Dataset entries:
(* ===== verification/CnAlgo.v ===== *)
(** * The CryptoNight algorithms: [base/crypto/Algorithm.h] and [cn/CnAlgo.h]

    An algorithm is the 32-bit number that encodes its family, the size of its
    scratchpad and its base variant.  The traits of [CnAlgo<ALGO>] are
    functions of that number; template specialisations come first.  The facts
    at the end are what the scratchpad and the main loop rely on. *)

From S2P Require Import Prelude.

(** ** [Algorithm.h] *)

Definition INVALID : Z := 0.
Definition CN_0 : Z := 0x63150000.
Definition CN_1 : Z := 0x63150100.
Definition CN_2 : Z := 0x63150200.
Definition CN_R : Z := 0x63150272.
Definition CN_FAST : Z := 0x63150166.
Definition CN_HALF : Z := 0x63150268.
Definition CN_XAO : Z := 0x63150078.
Definition CN_RTO : Z := 0x63150172.
Definition CN_RWZ : Z := 0x63150277.
Definition CN_ZLS : Z := 0x6315027a.
Definition CN_DOUBLE : Z := 0x63150264.
Definition CN_CCX : Z := 0x63150063.
Definition CN_LITE_0 : Z := 0x63140000.
Definition CN_LITE_1 : Z := 0x63140100.
Definition CN_HEAVY_0 : Z := 0x63160000.
Definition CN_HEAVY_TUBE : Z := 0x63160172.
Definition CN_HEAVY_XHV : Z := 0x63160068.
Definition CN_PICO_0 : Z := 0x63120200.
Definition CN_PICO_TLO : Z := 0x63120274.
Definition CN_UPX2 : Z := 0x63110200.
Definition CN_GR_0 : Z := 0x63130100.
Definition CN_GR_1 : Z := 0x63130101.
Definition CN_GR_2 : Z := 0x63150102.
Definition CN_GR_3 : Z := 0x63140103.
Definition CN_GR_4 : Z := 0x63120104.
Definition CN_GR_5 : Z := 0x63120105.

Definition CN_ANY : Z := 0x63000000.
Definition CN_HEAVY : Z := 0x63160000.

Definition isCN (id : Z) : bool := Z.land id 0xff000000 =? CN_ANY.
Definition base_of (id : Z) : Z := if isCN id then Z.lor CN_0 (Z.land id 0xff00) else INVALID.
Definition l3 (id : Z) : Z := Z.shiftl 1 (Z.land (Z.shiftr id 16) 0xff).
Definition family (id : Z) : Z := Z.land id (if isCN id then 0xffff0000 else 0xff000000).

(** The traits are defined for these. *)
Definition cn_algos : list Z := [
  CN_0; CN_1; CN_2; CN_R; CN_FAST; CN_HALF; CN_XAO; CN_RTO; CN_RWZ; CN_ZLS; CN_DOUBLE; CN_CCX;
  CN_LITE_0; CN_LITE_1; CN_HEAVY_0; CN_HEAVY_TUBE; CN_HEAVY_XHV; CN_PICO_0; CN_PICO_TLO; CN_UPX2;
  CN_GR_0; CN_GR_1; CN_GR_2; CN_GR_3; CN_GR_4; CN_GR_5].

(** ** [CnAlgo<ALGO>] *)

Definition base (ALGO : Z) : Z := base_of ALGO.
Definition isHeavy (ALGO : Z) : bool := family ALGO =? CN_HEAVY.
Definition isR (ALGO : Z) : bool := ALGO =? CN_R.
Definition memory (ALGO : Z) : Z := l3 ALGO.
Definition CN_ITER : Z := 0x80000.

Definition iterations (ALGO : Z) : Z :=
  if bool_decide (ALGO ∈ [CN_FAST; CN_HALF; CN_LITE_0; CN_LITE_1; CN_HEAVY_0; CN_HEAVY_TUBE; CN_HEAVY_XHV; CN_CCX])
  then CN_ITER / 2
  else if bool_decide (ALGO ∈ [CN_XAO; CN_DOUBLE]) then CN_ITER * 2
  else if bool_decide (ALGO ∈ [CN_RWZ; CN_ZLS]) then 0x60000
  else if bool_decide (ALGO ∈ [CN_PICO_0; CN_PICO_TLO]) then CN_ITER / 8
  else if ALGO =? CN_UPX2 then CN_ITER / 32
  else if bool_decide (ALGO ∈ [CN_GR_0; CN_GR_1]) then CN_ITER / 4
  else if bool_decide (ALGO ∈ [CN_GR_2; CN_GR_3]) then CN_ITER / 2
  else if bool_decide (ALGO ∈ [CN_GR_4; CN_GR_5]) then CN_ITER / 8
  else CN_ITER.

Definition mask (ALGO : Z) : Z :=
  if bool_decide (ALGO ∈ [CN_PICO_0; CN_UPX2; CN_GR_5]) then 0x1FFF0
  else if ALGO =? CN_GR_1 then 0x3FFF0
  else u32 ((memory ALGO - 1) / 16 * 16).
Definition half_mem (ALGO : Z) : bool := mask ALGO <? memory ALGO / 2.

(** The functions of the same names with the algorithm as an argument. *)
Definition iterations_at (algo : Z) : Z :=
  if bool_decide (algo ∈ [CN_0; CN_1; CN_2; CN_R; CN_RTO]) then CN_ITER
  else if bool_decide (algo ∈ [CN_FAST; CN_HALF; CN_LITE_0; CN_LITE_1; CN_HEAVY_0; CN_HEAVY_TUBE; CN_HEAVY_XHV; CN_CCX])
  then CN_ITER / 2
  else if bool_decide (algo ∈ [CN_RWZ; CN_ZLS]) then 0x60000
  else if bool_decide (algo ∈ [CN_XAO; CN_DOUBLE]) then CN_ITER * 2
  else if bool_decide (algo ∈ [CN_PICO_0; CN_PICO_TLO]) then CN_ITER / 8
  else if algo =? CN_UPX2 then CN_ITER / 32
  else 0.
Definition mask_at (algo : Z) : Z :=
  if algo =? CN_PICO_0 then 0x1FFF0
  else if algo =? CN_UPX2 then 0x1FFF0
  else if algo =? CN_GR_1 then 0x3FFF0
  else if algo =? CN_GR_5 then 0x1FFF0
  else u32 ((l3 algo - 1) / 16 * 16).

(** ** What the hash relies on *)

(** The registers-worth of scratchpad that one pass fills: the constant [N] of
    [cn_explode_scratchpad] and [cn_implode_scratchpad]. *)
Definition N (ALGO : Z) : Z := memory ALGO / 16 / (if half_mem ALGO then 2 else 1).

Lemma on_algos (P : Z -> Prop) {dec : forall a, Decision (P a)} :
  bool_decide (Forall P cn_algos) = true -> forall a, a ∈ cn_algos -> P a.
Proof. intros Hb a Ha. apply bool_decide_eq_true_1 in Hb. rewrite List.Forall_forall in Hb. by apply Hb, list_elem_of_In. Qed.

Ltac on_all_algos :=
  match goal with |- forall a, a ∈ cn_algos -> @?P a =>
    apply (on_algos P (dec := ltac:(intros a; cbv beta; apply _))); by vm_compute end.

(** Everything the main loop can address is what is filled: the mask is a run
    of bits above the lowest four, and one pass fills exactly mask + 16 bytes. *)
Lemma geometry a : a ∈ cn_algos ->
  16 * N a = mask a + 16 /\ 16 * N a = 2 ^ Z.log2 (16 * N a) /\ 2 ^ 13 <= N a <= 2 ^ 18 /\ N a mod 8 = 0 /\
  memory a = 16 * N a * (if half_mem a then 2 else 1).
Proof. revert a. on_all_algos. Qed.

Lemma algo_classes a : a ∈ cn_algos ->
  (base a = CN_0 \/ base a = CN_1 \/ base a = CN_2) /\ (a = CN_R -> base a = CN_2) /\ 0 <= iterations a /\
  (isHeavy a = true -> half_mem a = false /\ base a <> CN_2) /\ mask a = mask_at a.
Proof. revert a. on_all_algos. Qed.

(** The two iteration counts agree, except that the function with an argument
    does not know the six variants of GhostRider. *)
Lemma iterations_at_spec a : a ∈ cn_algos ->
  iterations_at a = if bool_decide (a ∈ [CN_GR_0; CN_GR_1; CN_GR_2; CN_GR_3; CN_GR_4; CN_GR_5]) then 0 else iterations a.
Proof. revert a. on_all_algos. Qed.
Definition set_memory (c : cryptonight_ctx) (m : list m128i) : cryptonight_ctx :=
  {| state := c.(state); memory := m; save_state := c.(save_state); first_half := c.(first_half) |}.
Definition set_state (c : cryptonight_ctx) (s : list Z) : cryptonight_ctx :=
  {| state := s; memory := c.(memory); save_state := c.(save_state); first_half := c.(first_half) |}.
Definition set_save_state (c : cryptonight_ctx) (s : list m128i) : cryptonight_ctx :=
  {| state := c.(state); memory := c.(memory); save_state := s; first_half := c.(first_half) |}.
Definition set_first_half (c : cryptonight_ctx) (h : bool) : cryptonight_ctx :=
  {| state := c.(state); memory := c.(memory); save_state := c.(save_state); first_half := h |}.

(** [_mm_load_si128] and [_mm_store_si128] at the register [p] of the memory. *)
Definition load (mem : list m128i) (p : Z) : option m128i :=
  if 0 <=? p then mem !! Z.to_nat p else None.
Definition store (mem : list m128i) (p : Z) (x : m128i) : option (list m128i) :=
  if (0 <=? p) && (p <? Z.of_nat (length mem)) then Some (<[Z.to_nat p := x]> mem) else None.
Fixpoint load_list (n : nat) (mem : list m128i) (p : Z) : option (list m128i) :=
  match n with
  | O => Some []
  | S n => x ← load mem p; l ← load_list n mem (p + 1); Some (x :: l)
  end.
Fixpoint store_list (mem : list m128i) (p : Z) (l : list m128i) : option (list m128i) :=
  match l with
  | [] => Some mem
  | x :: l => mem ← store mem p x; store_list mem (p + 1) l
  end.
(* ===== verification/Conceal.v ===== *)
(** * The floating-point tweak of Conceal: [cryptonight_conceal_tweak] of
    [CryptoNight_x86.h]

    Single-precision numbers are their 32 bits.  The operations of the
    processor are those of the standard library's [SpecFloat] at 24 bits of
    precision, which rounds to nearest, ties to even: the mode that
    [RESTORE_ROUNDING_MODE] selects before the loop.  A register holds four
    numbers.  The integer indefinite value is what the conversion gives for
    NaN and for numbers out of range. *)

From Stdlib Require Import SpecFloat.
From S2P Require Import Prelude Endian SoftAes.

(** ** Single precision *)

Definition prec : Z := 24.
Definition emax : Z := 128.

(** The number of the bits, and the bits of a number. *)
Definition decode (b : Z) : spec_float :=
  let s := Z.testbit b 31 in
  let e := Z.land (Z.shiftr b 23) 0xff in
  let m := Z.land b 0x7fffff in
  if e =? 0xff then (if m =? 0 then S754_infinity s else S754_nan)
  else if e =? 0 then (if m =? 0 then S754_zero s else S754_finite s (Z.to_pos m) (-149))
  else S754_finite s (Z.to_pos (m + 2 ^ 23)) (e - 150).
Definition encode (f : spec_float) : Z :=
  let sign (s : bool) := if s then 2 ^ 31 else 0 in
  match f with
  | S754_zero s => sign s
  | S754_infinity s => sign s + 0x7f800000
  | S754_nan => 0xffc00000
  | S754_finite s m e =>
      if Z.pos m <? 2 ^ 23 then sign s + Z.pos m else sign s + (e + 150) * 2 ^ 23 + (Z.pos m - 2 ^ 23)
  end.

(** [_mm_cvtepi32_ps], [_mm_cvttps_epi32], [_mm_add_ps], [_mm_mul_ps] on one element. *)
Definition cvtepi32 (x : Z) : Z := encode (binary_normalize prec emax (signed32 x) 0 false).
Definition cvtt (b : Z) : Z :=
  match decode b with
  | S754_zero _ => 0
  | S754_finite s m e =>
      let n := Z.shiftl (Z.pos m) e in
      let v := if s then - n else n in
      if (v <? - 2 ^ 31) || (2 ^ 31 <=? v) then 0x80000000 else u32 v
  | _ => 0x80000000
  end.
Definition add_ss (a b : Z) : Z := encode (SFadd prec emax (decode a) (decode b)).
Definition mul_ss (a b : Z) : Z := encode (SFmul prec emax (decode a) (decode b)).

(** ** The code, on one element of the registers and on all four *)

Definition conceal_element (cx conc_var : Z) : Z * Z :=
  let r := add_ss (cvtepi32 cx) conc_var in
  let r := mul_ss r (mul_ss r r) in
  let r := Z.land 0x807FFFFF r in
  let r := Z.lor 0x40000000 r in
  let c_old := conc_var in
  let conc_var := add_ss conc_var r in
  let c_old := Z.land 0x807FFFFF c_old in
  let c_old := Z.lor 0x40000000 c_old in
  let nc := mul_ss c_old 0x4dffffff in
  (Z.lxor cx (cvtt nc), conc_var).

Definition cryptonight_conceal_tweak (cx conc_var : m128i) : m128i * m128i :=
  let el i := conceal_element (epi32 cx i) (epi32 conc_var i) in
  let '(x0, c0) := el 0 in let '(x1, c1) := el 1 in
  let '(x2, c2) := el 2 in let '(x3, c3) := el 3 in
  (_mm_set_epi32 x3 x2 x1 x0, _mm_set_epi32 c3 c2 c1 c0).
Lemma iteration_halves tweak code s :
  @iteration A a 0 tweak code s = (f ← first_half_turn s; second_half_turn tweak code s f).
Proof.
  unfold iteration, before_division, first_half_turn, second_half_turn, second_half, interleaved_index. cbn [Z.eqb]. cbv zeta.
  destruct (load_at (l0 s) (Z.land (idx0 s) (MASK a))) as [x |]; [do 2 next | done].
  destruct (if a =? CN_CCX then _ else _) as [x' conc]. set (c := if IS_CN_HEAVY_TUBE a then _ else _).
  destruct (if _ || _ then _ else _) as [[m c1] |]; [do 3 next | done].
  destruct (load_at m (Z.land (lo64 c1) (MASK a))) as [y |]; [do 2 next | done].
  destruct (variant_math a code s (lo64 y) c1) as [[[[[[al ah] cl] dv] sq] r] |]; [do 2 next | done].
  unfold _umul128. cbv zeta.
  destruct (variant_shuffle _ _ _ _ _ _ _ _ _) as [[[[m2 c2] hi] lo] |]; [do 2 next | done].
  destruct (store_at _ _ _) as [m3 |]; [do 3 next | done].
  cbn [al0 ah0 idx0 bx0 bx1 conc_var division_result sqrt_result r0 l0].
  destruct (if isHeavy a then _ else _) as [[m4 i] |]; [do 3 next; done | done].
Qed.

Lemma bind_both {T U V} (x : option T) (y : option U) (f : T -> U -> option V) :
  (a ← x; b ← y; f a b) = ('(a, b) ← both x y; f a b).
Proof. destruct x; [| done]. by destruct y. Qed.
Lemma both_bind {T T' U U'} (x : option T) (y : option U) (f : T -> option T') (g : U -> option U') :
  both (a ← x; f a) (b ← y; g b) = ('(a, b) ← both x y; both (f a) (g b)).
Proof. destruct x; [| done]. destruct y; [done |]. cbn. by destruct (f _). Qed.

Lemma tail_halves t0 t1 code0 code1 s0 s1 m0 d0 m1 d1 conc0 conc1 :
  ('(p0, p1, p2, cx0, dv0, sq0, p3, m0) ← second_half a t0 code0 s0 m0 (_mm_set_epi64x s0.(ah0) s0.(al0)) d0;
   '(q0, q1, q2, cx1, dv1, sq1, q3, m1) ← second_half a t1 code1 s1 m1 (_mm_set_epi64x s1.(ah0) s1.(al0)) d1;
   Some (Regs p0 p1 p2 cx0 (if BASE a =? CN_2 then s0.(bx0) else s0.(bx1)) conc0 dv0 sq0 p3 m0,
         Regs q0 q1 q2 cx1 (if BASE a =? CN_2 then s1.(bx0) else s1.(bx1)) conc1 dv1 sq1 q3 m1)) =
  both (second_half_turn t0 code0 s0 (m0, d0, conc0)) (second_half_turn t1 code1 s1 (m1, d1, conc1)).
Proof.
  unfold second_half_turn.
  destruct (second_half a t0 _ _ _ _ _) as [[[[[[[[? ?] ?] ?] ?] ?] ?] ?] |]; [do 2 next | done].
  by destruct (second_half a t1 _ _ _ _ _) as [[[[[[[[? ?] ?] ?] ?] ?] ?] ?] |].
Qed.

• [TASK BRIEF]: Look through the records above for the string "CnAlgo", then copy every line that has it.

• [TASK RESULT]:
(* ===== verification/CnAlgo.v ===== *)
(** * The CryptoNight algorithms: [base/crypto/Algorithm.h] and [cn/CnAlgo.h]
    scratchpad and its base variant.  The traits of [CnAlgo<ALGO>] are
(** ** [CnAlgo<ALGO>] *)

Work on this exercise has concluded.